(* ===== verification/DtoaTheorems.v ===== *)
(** The theorem on the integer conversions of dtoa.c, with its witness. *)
From Stdlib Require Import ZArith Lia.
From S2P Require Import Prelude BigIntString BigIntParse BigIntToString Dtoa.
From stdpp Require Import base tactics list numbers.

Open Scope Z_scope.

(** C22: the integer conversions print the canonical text of the number in the
    radix, lower case and without leading zeros, with a minus sign for a negative
    number, and never leave their buffers; for the smallest number of each width the
    negation wraps and the text is still right. *)
Theorem integer_text_correct n radix :
  2 <= radix <= 36 ->
  (0 <= n < 2 ^ 32 -> exists ds, u32toa n = mret ds /\ text_of 10 n ds) /\
  (- 2 ^ 31 <= n < 2 ^ 31 -> exists ds, i32toa n = mret ds /\ signed_text 10 n ds) /\
  (0 <= n < 2 ^ 64 ->
    (exists ds, u64toa n = mret ds /\ text_of 10 n ds) /\
    (exists ds, u64toa_radix n radix = mret ds /\ text_of radix n ds)) /\
  (- 2 ^ 63 <= n < 2 ^ 63 ->
    (exists ds, i64toa n = mret ds /\ signed_text 10 n ds) /\
    (exists ds, i64toa_radix n radix = mret ds /\ signed_text radix n ds)).
Proof.
  intros Hr. split; [intros; apply u32toa_spec; lia|]. split; [apply i32toa_spec|].
  split; intros Hn; (split; [apply u64toa_spec || apply i64toa_spec; exact Hn|apply u64toa_radix_spec || apply i64toa_radix_spec; assumption]).
Qed.

(** The smallest 64-bit integer in radix 36 and in radix 10. *)
Lemma integer_text_witness :
  (exists ds, i64toa (- 2 ^ 63) = mret ds /\ signed_text 10 (- 2 ^ 63) ds) /\
  (exists ds, i64toa_radix (- 2 ^ 63) 36 = mret ds /\ signed_text 36 (- 2 ^ 63) ds).
Proof. apply (integer_text_correct (- 2 ^ 63) 36); lia. Defined.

### Activity
If a line in the material holds the string "Require", count it, then state the number of such lines and nothing else.

### Answer to this exercise
3